» **ABOUT THIS EXERCISE**: From the entries that follow, gather each line holding the word "exact".
::: ENTRIES SHOWN
(* ===== verification/StagingWitnesses.v ===== *)
(** * Concrete staging and a concrete policy document

    One class that merges AppleDouble sidecars and compresses members of five bytes or more; a digest is
    the content, padded to 32 bytes, and a compressed frame is the content after a letter.  The policy
    document has one pool and one placement; its target size is a parameter. *)

From Stdlib Require Import Ascii Floats.SpecFloat.
From S2P Require Import Prelude Json JsonText JobModels Catalog RetryConfig Conditions Durability Scrub BundleGroup.
From S2P Require Import Accumulator AccumulatorFacts NamingFacts Profiles Policy AppleDouble AppleDoubleFacts.
From S2P Require Import Staging StagingFacts BundleGroupFacts PolicyFacts ScrubFacts ArchiveWitnesses RetentionWitnesses.

Definition padded (c : bytes) : bytes := stake 32 (c +:+ "00000000000000000000000000000000").

Lemma padded_hash c : is_content_hash (padded c) = true.
Proof. unfold padded, is_content_hash. rewrite stake_length, string_length_app. apply Nat.eqb_eq, Nat.min_l.
  apply Nat.le_trans with (32 + 0)%nat; [done|]. rewrite Nat.add_comm. by apply Nat.add_le_mono; [lia|]. Qed.

Definition packed (level : Z) (c : bytes) : bytes := "Z" +:+ c.
Definition unpacked (c : bytes) : option bytes := strip_prefix "Z" c.

Lemma packed_inverse level c : unpacked (packed level c) = Some c.
Proof. apply (strip_prefix_app "Z"). Qed.

Definition staging_demo : StagingPolicy := {|
  sp_appledouble := {| ap_action := "merge-to-xattrs"; ap_tool := "sutradhara-parser"; ap_on_error := "hold";
                       ap_record := true |};
  sp_compression := {| cs_codec := "zstd"; cs_level := Some 3; cs_globs := []; cs_min_bytes := Some 5 |} |}.

Definition staging_record : ArtifactClassPolicyRecord := {|
  pr_bundle_group := None; pr_target_bytes := 1000; pr_max_age_seconds := 3600; pr_min_copies := 1;
  pr_min_impl_families := 1; pr_ruleset := ""; pr_expect := "messy"; pr_restore_preference := ["disk"];
  pr_staging_config := staging_to_json staging_demo; pr_hdcache_config := []; pr_policy_source := None;
  pr_policy_sha256 := None |}.

(** A sidecar with a Finder entry of 32 bytes *)
Definition finder_entries : list (Z * bytes) := [(9, padded "finder")].
Definition zeros16 : bytes := be_bytes 16 0.

Definition demo_tree : Tree :=
  <[["in"; "one"; "x.mov"] := SFile "tiny" ∅]>
    (<[["in"; "two"; "x.mov"] := SFile "much longer" ∅]>
       {[["in"; "two"; "._x.mov"] := SFile (render_sidecar zeros16 finder_entries) ∅]}).

Definition demo_stage (source : string) :=
  stage_artifact padded (λ _, "") packed "1.0" (λ _ _, false) (λ _ _, false) (λ _, true) (λ _ _, true)
    (λ _, "") (λ s, s) (split_on "/") (λ _, "") source ["stage"] staging_demo (Some "x.mov").

Definition demo_enqueue (k : Cat) (t : Tree) (source fresh : string) :=
  stage_and_enqueue_artifact padded (λ _, "") packed "1.0" (λ _ _, false) (λ _ _, false) (λ _, true) (λ _ _, true)
    (λ _, "") (λ s, s) (split_on "/") (λ _, "") k t (λ k, k) (λ _ k, k) "masters" staging_record source ["stage"]
    (Some "x.mov") None fresh 5.

Lemma sidecar_roundtrip_witness :
  ∃ m, parse_sidecar (render_sidecar zeros16 finder_entries) = Ok m ∧ ade_data <$> m !! 9 = Some (padded "finder").
Proof.
  destruct (sidecar_roundtrip zeros16 finder_entries) as (m & Hm & Hall);
    [vm_compute; reflexivity|repeat constructor; set_solver|repeat constructor; cbn; lia|vm_compute; reflexivity
    |vm_compute; reflexivity|right; set_solver|].
  exists m. split; [exact Hm|]. apply Hall. left.
Defined.

Lemma staging_restores_witness :
  ∃ t' a staged, demo_stage "in/two/x.mov" demo_tree = (t', Ok a) ∧ file_at t' (st_staged_path a) = Some staged ∧
    length (st_transforms a) = 2%nat ∧
    reverse_transforms padded unpacked staged (imap (transform_row "masters") (st_transforms a))
      = Ok ("much longer", padded "much longer", 11).
Proof.
  assert (Hlen : match (demo_stage "in/two/x.mov" demo_tree).2 with Ok a => length (st_transforms a) | Err _ => 0%nat end
    = 2%nat) by (vm_compute; reflexivity).
  destruct (demo_stage "in/two/x.mov" demo_tree) as [t' [a|e]] eqn:E; [cbn in Hlen|discriminate Hlen].
  destruct (staging_restores padded (λ _, "") packed unpacked "1.0" (λ _ _, false) (λ _ _, false) (λ _, true)
    (λ _ _, true) (λ _, "") (λ s, s) (split_on "/") (λ _, "") packed_inverse "in/two/x.mov" ["stage"] staging_demo
    (Some "x.mov") demo_tree t' a E) as (content & staged & Hc & Hs & _ & _ & _ & _ & _ & Hrev).
  exists t', a, staged. split; [reflexivity|]. split; [exact Hs|].
  split; [exact Hlen|]. clear E. vm_compute in Hc. injection Hc as <-. apply (Hrev _).
  destruct (st_transforms a) as [|s0 [|s1 [|? ?]]]; try discriminate Hlen. reflexivity.
Defined.

Definition staged_cat (o : Tree * StageOutcome) : Cat :=
  match o.2 with Staged k _ => k | _ => empty_cat end.

(** Two files of one class and one name cannot both be staged.  The first is short and stays as it is,
    the second is compressed: their members get different names, so neither is tagged, but the first
    steps of both chains, the AppleDouble merges, are recorded under the same name and order, and the
    unique index refuses the second file for as long as the bundle is open. *)
Lemma transform_names_collide :
  let o1 := demo_enqueue (funnel_cat held) demo_tree "in/one/x.mov" "b1" in
  let o2 := demo_enqueue (staged_cat o1) o1.1 "in/two/x.mov" "b2" in
  (∃ a, o1.2 = Staged (staged_cat o1) a ∧ st_stored_member_path a = "x.mov" ∧ st_bundle_id a = Some "b1") ∧
  o2.2 = Failed (StagingBundle BundleIntegrityError).
Proof.
  cbn zeta. split; [|vm_compute; reflexivity].
  set (o1 := demo_enqueue _ _ _ _).
  assert (H : match o1.2 with
              | Staged _ a => st_stored_member_path a = "x.mov" ∧ st_bundle_id a = Some "b1"
              | _ => False
              end) by (vm_compute; by split).
  unfold staged_cat. destruct (o1.2) as [k a| |]; [|done..]. by exists a.
Qed.

Lemma no_race : race_ok (λ k, k).
Proof.
  intros k Hok. split_and!; [done|done|]. intros id b Hb Ho. split; [by exists b|]. intros i m Hm _. by exists m.
Qed.

Definition demo_asset_cat : Cat := ensure_asset (funnel_cat held) (padded "much longer") 11 5.

Lemma demo_asset_ok : bundles_ok demo_asset_cat.
Proof. constructor; cbn; try done; intros *; by rewrite lookup_empty. Qed.

Lemma staged_chain_recorded_witness :
  ∃ a k2 a' ap, length (st_transforms a') = 2%nat ∧ recorded_as a a' (ap_member ap) ∧
    reverse_transforms padded unpacked (packed 3 "much longer") (member_transforms k2 (ap_member_id ap))
      = Ok ("much longer", padded "much longer", 11).
Proof.
  assert (Hok : match demo_stage "in/two/x.mov" demo_tree with
    | (t', Ok a) =>
        match enqueue_artifact (λ _, "") (λ _, "") (λ s, s) demo_asset_cat (λ k, k) (λ _ k, k) staging_record
                (stage_request padded (λ _, "") "masters" None a (packed 3 "much longer")) "b1" 5 with
        | Ok (k', id, ap) =>
            ap_created ap && bool_decide (file_at t' (st_staged_path a) = Some (packed 3 "much longer")) &&
            bool_decide (size (t_rows (transforms k')) = 0%nat) &&
            match record_staged k' "masters" a ap with
            | Ok (_, a') => (length (st_transforms a') =? 2)%nat
            | Err _ => false
            end
        | Err _ => false
        end
    | _ => false
    end = true) by (vm_compute; reflexivity).
  destruct (demo_stage "in/two/x.mov" demo_tree) as [t' [a|e]] eqn:E; [|discriminate Hok].
  destruct (enqueue_artifact _ _ _ _ _ _ _ _ _ _) as [[[k' id] ap]|e] eqn:En in Hok; [|discriminate Hok].
  apply andb_true_iff in Hok as [Hok Hlen]. apply andb_true_iff in Hok as [Hok Ht].
  apply andb_true_iff in Hok as [Hcr Hf]. apply bool_decide_eq_true in Hf. apply bool_decide_eq_true in Ht.
  apply map_size_empty_inv in Ht.
  assert (Htab : tbl_ok (transforms k')) by (unfold tbl_ok; rewrite Ht; intros i v; by rewrite lookup_empty).
  assert (Hnone : member_transforms k' (ap_member_id ap) = [])
    by (unfold member_transforms, tbl_list; rewrite Ht; reflexivity).
  pose proof (staged_chain_recorded padded (λ _, "") packed unpacked "1.0" (λ _ _, false) (λ _ _, false) (λ _, true)
    (λ _ _, true) (λ _, "") (λ s, s) (split_on "/") (λ _, "") packed_inverse "in/two/x.mov" ["stage"] staging_demo
    (Some "x.mov") demo_tree t' a (packed 3 "much longer") demo_asset_cat (λ k, k) (λ _ k, k) staging_record "masters"
    None "b1" 5 k' id ap padded_hash (λ _, eq_refl) no_race (λ _, no_race) demo_asset_ok E Hf En Hcr Htab Hnone) as H.
  destruct (record_staged k' "masters" a ap) as [[k2 a']|e]; [|discriminate Hlen].
  destruct H as (Hrec & _ & source & Hsource & Hrev). exists a, k2, a', ap.
  split; [by apply Nat.eqb_eq|]. split; [exact Hrec|]. clear -Hsource Hrev. vm_compute in Hsource.
  injection Hsource as <-. exact Hrev.
Defined.

(** ** A policy document *)

Definition demo_document (target_gb : toml) (globs : toml) : dict toml :=
  [("ruleset", TStr "rules.toml"); ("placements", TList [TTable [("pool", TStr "disk")]]);
   ("bundling", TTable [("target_gb", target_gb); ("max_age", TStr "48h")]);
   ("restore", TTable [("preference", TStr "disk")]); ("expect", TStr "messy");
   ("staging", TTable [("compression", TTable [("codec", TStr "zstd"); ("level", TInt 3); ("globs", globs)])]);
   ("durability", TTable [("min_copies", TInt 1); ("min_impl_families", TInt 1)])].

Definition demo_policy (target_gb globs : toml) : ArtifactClassPolicy :=
  match parse_artifactclass_policy (demo_document target_gb globs) with
  | Ok p => p
  | Err _ => {| po_ruleset := ""; po_placements := [];
                po_bundling := {| bp_target_gb := S754_nan; bp_max_age_seconds := 0 |};
                po_restore_preference := []; po_expect := ""; po_staging := default_staging;
                po_hdcache := default_hdcache; po_durability := default_durability |}
  end.

Definition demo_apply (target_gb : toml) : result PolicyError Cat :=
  apply_artifactclass_policy (λ s, s) (λ _, None) None (funnel_cat held) "masters" (demo_policy target_gb (TList []))
    None (Some "text").

Lemma demo_parses target_gb globs :
  is_ok (parse_artifactclass_policy (demo_document target_gb globs)) = true →
  parse_artifactclass_policy (demo_document target_gb globs) = Ok (demo_policy target_gb globs).
Proof. unfold demo_policy. by destruct (parse_artifactclass_policy _). Qed.

Lemma apply_policy_sound_witness :
  ∃ k' r, demo_apply (TInt 50) = Ok k' ∧ policies k' !! "masters" = Some r ∧ pr_target_bytes r = 50 * 2 ^ 30 ∧
    floors_writable k' "masters" r.
Proof.
  destruct (demo_apply (TInt 50)) as [k'|e] eqn:E; [|vm_compute in E; discriminate E].
  destruct (apply_policy_sound (λ s, s) (λ _, None) None "masters" (funnel_cat held) (demo_document (TInt 50) (TList []))
    (demo_policy (TInt 50) (TList [])) None (Some "text") k') as (_ & _ & r & Hr & _ & _ & Ht & Hf & _);
    [apply demo_parses; vm_compute; reflexivity|exact E|].
  exists k', r. split_and!; [done|exact Hr| |exact Hf].
  assert (Hb : target_bytes (po_bundling (demo_policy (TInt 50) (TList []))) = Ok (50 * 2 ^ 30)) by (vm_compute; reflexivity).
  rewrite Hb in Ht. by injection Ht.
Defined.


(** The size check of a policy document does not hold what it accepts.  A positive target below one
    byte is applied and recorded as zero, and from then on no accumulator of the class can open; an
    infinite or undefined target passes the parse and makes the apply fail outside the policy errors. *)
Lemma target_size_unchecked :
  (∃ k' r, demo_apply (TFloat (S754_finite false (2 ^ 52) (-92))) = Ok k' ∧ policies k' !! "masters" = Some r ∧
     pr_target_bytes r = 0 ∧
     effective_group_thresholds k' "masters" r (compute_bundle_group (λ s, s) k' "masters").1
       (compute_bundle_group (λ s, s) k' "masters").2 = Err ZeroThresholds) ∧
  ∀ f, f ∈ [S754_infinity false; S754_nan] →
    is_ok (parse_artifactclass_policy (demo_document (TFloat f) (TList []))) = true ∧
    demo_apply (TFloat f) = Err PolicyFloatError.
Proof.
  split.
  - destruct (demo_apply (TFloat (S754_finite false (2 ^ 52) (-92)))) as [k'|e] eqn:E; [|vm_compute in E; discriminate E].
    vm_compute in E. injection E as <-. eexists _, _. split; [reflexivity|]. split; [vm_compute; reflexivity|].
    split; vm_compute; reflexivity.
  - intros f Hf. repeat (apply elem_of_cons in Hf as [->|Hf]; [split; vm_compute; reflexivity|]).
    by apply elem_of_nil in Hf.
Qed.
::::::
» **TASK SOLUTION**:
  exists m. split; [exact Hm|]. apply Hall. left.
  exists t', a, staged. split; [reflexivity|]. split; [exact Hs|].
  split; [exact Hlen|]. clear E. vm_compute in Hc. injection Hc as <-. apply (Hrev _).
  split; [by apply Nat.eqb_eq|]. split; [exact Hrec|]. clear -Hsource Hrev. vm_compute in Hsource.
  injection Hsource as <-. exact Hrev.
    [apply demo_parses; vm_compute; reflexivity|exact E|].
  exists k', r. split_and!; [done|exact Hr| |exact Hf].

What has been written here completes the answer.